Herz-Kreislauf-Erkrankungen werden bis 2050 bei US-Frauen zunehmen

Die American Heart Association (AHA) hat eine deutliche Warnung herausgegeben: Wenn die aktuellen Trends anhalten, werden bis 2050 fast 60 % der Frauen in den Vereinigten Staaten mit Herz-Kreislauf-Erkrankungen (CVD) leben. Dies stellt einen erheblichen Anstieg gegenüber den heute etwa 50 % dar, und die Prognosen sind besonders besorgniserregend für jüngere Frauen und Frauen mit dunkler Hautfarbe.

Die wachsende Krise: Steigende Zinsen auf breiter Front

Die neueste wissenschaftliche Stellungnahme der AHA, veröffentlicht in Circulation, zeichnet ein beunruhigendes Bild. Bei allen wichtigen Formen von Herzerkrankungen, einschließlich Bluthochdruck, Herzinsuffizienz, Vorhofflimmern und Schlaganfall, wird mit einem Anstieg gerechnet. Die Hauptgründe für diesen Anstieg sind die steigenden Raten von Fettleibigkeit, Diabetes und Bluthochdruck – Erkrankungen, die in allen Altersgruppen immer häufiger auftreten.

Besonders akut ist die Situation bei jungen erwachsenen Frauen: Prognosen deuten darauf hin, dass bis 2050 fast jede dritte Frau im Alter von 22 bis 44 Jahren irgendeine Form von Herz-Kreislauf-Erkrankung haben wird, verglichen mit derzeit weniger als jeder vierten. Dies deutet darauf hin, dass die Grundlagen für Herzerkrankungen bereits früher im Leben gelegt werden, was zu jahrzehntelangen chronischen Gesundheitsproblemen führt.
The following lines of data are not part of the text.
Definition get (path : string) (cookies : list http.Cookie) : http.Request :=
  {| http.Method := "GET"; http.URL := path; http.Cookies := cookies; http.Form := [] |}.

Definition post_login (name : string) : http.Request :=
  {| http.Method := "POST"; http.URL := "/login"; http.Cookies := [];
     http.Form := [("name", name)] |}.

Definition post_logout : http.Request :=
  {| http.Method := "POST"; http.URL := "/logout";
     http.Cookies := [sent_cookie "stale"]; http.Form := [] |}.

Definition put_login : http.Request :=
  {| http.Method := "PUT"; http.URL := "/login"; http.Cookies := []; http.Form := [] |}.

Definition jane_logged_in : Globals :=
  globals_of (serve (startup site_templates) (env1, post_login "Jane Doe")).

Definition thirty_six_letters : string := "abcdefghijklmnopqrstuvwxyzabcdefghij".

(** * Properties *)

(** ** The matcher decides the language of the expression *)

Section regexp_facts.
Import regexp.

Lemma matches_Eps_inv s : matches Eps s <-> s = [].
Proof. split; [inversion 1; done | intros ->; constructor]. Qed.

Lemma matches_Void_inv s : ~ matches Void s.
Proof. inversion 1. Qed.

Lemma matches_Class_inv ranges s :
  matches (Class ranges) s <-> exists c, s = [c] /\ in_class ranges c = true.
Proof.
  split.
  - inversion 1; subst; eauto.
  - intros (c & -> & Hc). by constructor.
Qed.

Lemma matches_Cat_inv r1 r2 s :
  matches (Cat r1 r2) s <-> exists s1 s2, s = s1 ++ s2 /\ matches r1 s1 /\ matches r2 s2.
Proof.
  split.
  - inversion 1; subst; eauto.
  - intros (s1 & s2 & -> & H1 & H2). by constructor.
Qed.

Lemma matches_Alt_inv r1 r2 s :
  matches (Alt r1 r2) s <-> matches r1 s \/ matches r2 s.
Proof.
  split.
  - inversion 1; subst; auto.
  - intros [H | H]; [by apply MAltL | by apply MAltR].
Qed.

Lemma matches_Rep_inv r lo hi s :
  matches (Rep r lo hi) s <->
  (lo = 0 /\ s = []) \/
  (exists hi' s1 s2, hi = S hi' /\ s = s1 ++ s2 /\ matches r s1 /\
                     matches (Rep r (pred lo) hi') s2).
Proof.
  split.
  - inversion 1; subst; [by left | right; eauto 8].
  - intros [[-> ->] | (hi' & s1 & s2 & -> & -> & H1 & H2)]; by constructor.
Qed.
Lemma take_while_app {A} (p : A -> bool) (l : list A) (x : A) (r : list A) :
  Forall (fun y => p y = true) l -> p x = false ->
  JSON.take_while p (l ++ x :: r) = l ∧ drop_while p (l ++ x :: r) = x :: r.
Proof.
  intros Hl Hx. induction Hl as [|y l Hy _ [IH1 IH2]]; simpl.
  - by rewrite Hx.
  - rewrite Hy. by rewrite IH1, IH2.
Qed.

Lemma startsWith_i_length (s pat : jsstring) :
  startsWith_i s pat = true -> length pat <= length s.
Proof.
  revert s. induction pat as [|p pat IH]; intros s; simpl; [lia|].
  destruct s as [|c s]; [done|]. intros [_ Hs]%andb_true_iff. apply IH in Hs. simpl. lia.
Qed.

Lemma startsWith_i_prefix (p r pat : jsstring) :
  length p = length pat -> startsWith_i (p ++ r) pat = startsWith_i p pat.
Proof.
  revert p. induction pat as [|x pat IH]; intros p Hlen; simpl; [done|].
  destruct p as [|c p]; [done|]. simpl. f_equal. apply IH. simpl in Hlen. lia.
Qed.

Lemma startsWith_i_take_eq (s pat : jsstring) :
  startsWith_i s pat = true -> eq_i (take (length pat) s) pat = true.
Proof.
  intros Hs. unfold eq_i. pose proof (startsWith_i_length _ _ Hs) as Hlen.
  rewrite length_take, Nat.min_l by done. rewrite Nat.eqb_refl. simpl.
  rewrite <- (take_drop (length pat) s) in Hs.
  rewrite startsWith_i_prefix in Hs; [done|]. rewrite length_take. lia.
Qed.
Disparitäten und soziale Faktoren

Die Belastung durch Herz-Kreislauf-Erkrankungen ist nicht gleichmäßig verteilt. Der AHA-Bericht hebt hervor, dass Frauen, die sich als Indianer/Alaska-Ureinwohner, Schwarze, Hispanoamerikaner oder Mischlinge identifizieren, einen noch stärkeren Anstieg der Herzkrankheitsraten verzeichnen werden.

Diese Ungleichheit hängt mit systemischen sozialen Determinanten der Gesundheit zusammen, darunter Armut, eingeschränkter Zugang zur Gesundheitsversorgung, Ernährungsunsicherheit und chronischer Stress. Diese Faktoren erhöhen das Risiko und schaffen Hindernisse für Prävention und Behandlung. Beispielsweise wird bei schwarzen Frauen die höchste Rate an Bluthochdruck prognostiziert, wobei bis 2050 voraussichtlich über 70 % davon betroffen sein werden.

Fettleibigkeit bei Kindern: Eine drohende Bedrohung

Die steigende Prävalenz von Fettleibigkeit bei Kindern verschärft das Problem zusätzlich. Bis 2050 könnten fast 32 % der Mädchen im Alter von 2 bis 19 Jahren fettleibig sein, was dazu führen könnte, dass bei ihnen frühere und schwerwiegendere Herzprobleme auftreten. Dieser Trend wird durch schlechte Ernährung, unzureichende körperliche Aktivität und eingeschränkten Zugang zu Ressourcen für einen gesunden Lebensstil vorangetrieben.

Was kann getan werden? Prävention ist der Schlüssel

Experten sind sich einig, dass Prävention nach wie vor die wirksamste und kosteneffizienteste Strategie ist. Die AHA empfiehlt, sich auf „Life’s Essential 8“ zu konzentrieren – ein Rahmenwerk, das gesunde Ernährung, regelmäßige Bewegung, Tabakentwöhnung, gesunden Schlaf, Gewichtskontrolle, Cholesterinkontrolle, Blutzuckerkontrolle und Blutdruckkontrolle umfasst.

Allerdings erweisen sich die aktuellen Präventionsbemühungen als unzureichend, insbesondere für gefährdete Bevölkerungsgruppen. Die AHA fordert aggressivere Interventionen, darunter einen verbesserten Zugang zur Gesundheitsversorgung, gezielte Programme für farbige Frauen und frühzeitige Interventionen in Schulen und Gemeinden.

Das Fazit: Ein Aufruf zu dringendem Handeln

Die Prognosen der American Heart Association dienen als Weckruf. Ohne wesentliche Änderungen in der öffentlichen Gesundheitspolitik, im Lebensstil und beim Zugang zur Gesundheitsversorgung werden Herz-Kreislauf-Erkrankungen bei US-amerikanischen Frauen weiter zunehmen. Jetzt ist es an der Zeit zu handeln, mit einem erneuten Fokus auf Prävention, Früherkennung und gleichberechtigtem Zugang zur Gesundheitsversorgung.